Tria:  Of course, I often struggle to find peace in the midst of conflict. And sometimes I fail, at least for a while. But when I’m committed to finding heart, I usually do and then I’m glad I made the effort.

I’ll tell you a story that illustrates my process. A few years ago, I traveled from Washington to California to visit an old friend. By the time I arrived at Ruth’s house, it was getting late. After a couple of hours of animated conversation, I was ready for bed but she wanted to discuss a familiar topic—her frustrations at work.

Ruth had had a series of secretaries who refused to do some of the tasks she assigned. “This new one is just like the last—always declaring, ‘That’s not in my job description’.” Ruth’s jaw flexed in agitation, then she continued. “I’m in charge, but she won’t do what I ask.” My friend sat staring hotly into space, then swiveled her head in my direction, glaring.

My first response to this frequent complaint was weariness. I don’t have the energy to listen to this right now, I thought. Then, as she listed the details of the new secretary’s failings, I started to feel resentful. In the past, I’d suggested that Ruth meet with her secretary to review her job description, but for reasons I couldn’t understand, Ruth never took that step.

After twenty minutes of complaints, my frustration with Ruth started building. At the same time, I didn’t want to snap at her. I’d spent a lot of time and money getting to her home and the last thing I wanted was to begin our reunion with an argument.

So, while still listening to Ruth, I intentionally opened to heart. Quickly a sense of spaciousness replaced my feeling of emotional claustrophobia. Soon my tiredness was gone, too. Ruth kept talking, unwinding her irritations while I kept feeling heart. A few minutes later, I noticed that my resentment had completely disappeared. In fact, I felt so well, I no longer minded receiving Ruth’s complaints. After another ten minutes, my friend wrapped up her story.

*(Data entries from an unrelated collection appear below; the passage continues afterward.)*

(** * DocuDots: heading and title classification pipeline

    A shallow embedding of the classification code of DocuDots:
    - [Main]: the script-style analyzer, [src/main.py]
      (class [PDFStructureAnalyzer]);
    - [Core]: the module-style analyzer, [docudots_module/core.py]
      (class [PDFAnalyzer]) with [docudots_module/config.py];
    - [Multilingual]: the two text normalizers,
      [src/utils/multilingual.py] and [docudots_module/multilingual.py].

    Modelling conventions.
    - A Python [str] is a list of Unicode code points ([list N]); [len] is
      [length].  Case mapping and case tests ([lower], [isupper],
      [istitle]) and [isdigit] are modelled on the ASCII letters and
      digits; every other code point is uncased and not a digit.
    - A Python [float] is an exact rational ([Q]); float comparison is
      comparison of rationals and [/] raises [ZeroDivisionError] on a
      zero divisor.
    - A Python [int] is [Z]; list lengths and indices are [nat].
    - A raised exception is the [Raise] branch of [result].
    - A list of dictionaries that is mutated in place is a store: a list
      indexed by position, read with [!!] and written with [<[i:=x]>]. *)

From Stdlib Require Import ZArith NArith QArith Qround Qminmax Lqa List Bool Ascii String Lia Permutation Sorted.
From stdpp Require Import base list.
Import ListNotations.

Local Open Scope Z_scope.

(** ** Python exceptions as values *)

Inductive exn := ZeroDivisionError | KeyError.

Inductive result (A : Type) :=
| Ok (a : A)
| Raise (e : exn).
Arguments Ok {A} a.
Arguments Raise {A} e.

#[global] Instance result_ret : MRet result := fun A a => Ok a.
#[global] Instance result_bind : MBind result := fun A B k m =>
  match m with
  | Ok a => k a
  | Raise e => Raise e
  end.

(** A [for] loop whose body may raise: the first exception ends the loop. *)
Fixpoint for_each {A B} (f : A -> result B) (l : list A) : result (list B) :=
  match l with
  | [] => Ok []
  | a :: l' => b ← f a; bs ← for_each f l'; Ok (b :: bs)
  end.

I hadn’t spoken since she’d begun, but now she looked at me as if wanting a response. Feeling energetic and clear-headed, I had no agenda. I no longer needed to fix Ruth’s problem so that I wouldn’t have to hear about it again.

Softly, I said, “Maybe it would help if you had a three-way meeting between you, the secretary and the head of your department to review the secretary’s job description. If the tasks you want done are on her list of duties, then the supervisor can point that out. If not, you can ask the supervisor to consider adding them. If she says, “no,” then you’ll have to reduce your expectations—but at least the issues will be clear.”

Ruth’s eyes sparkled; the corners of her lips curved up. Beaming, she announced, “I think I’ll try that this time.”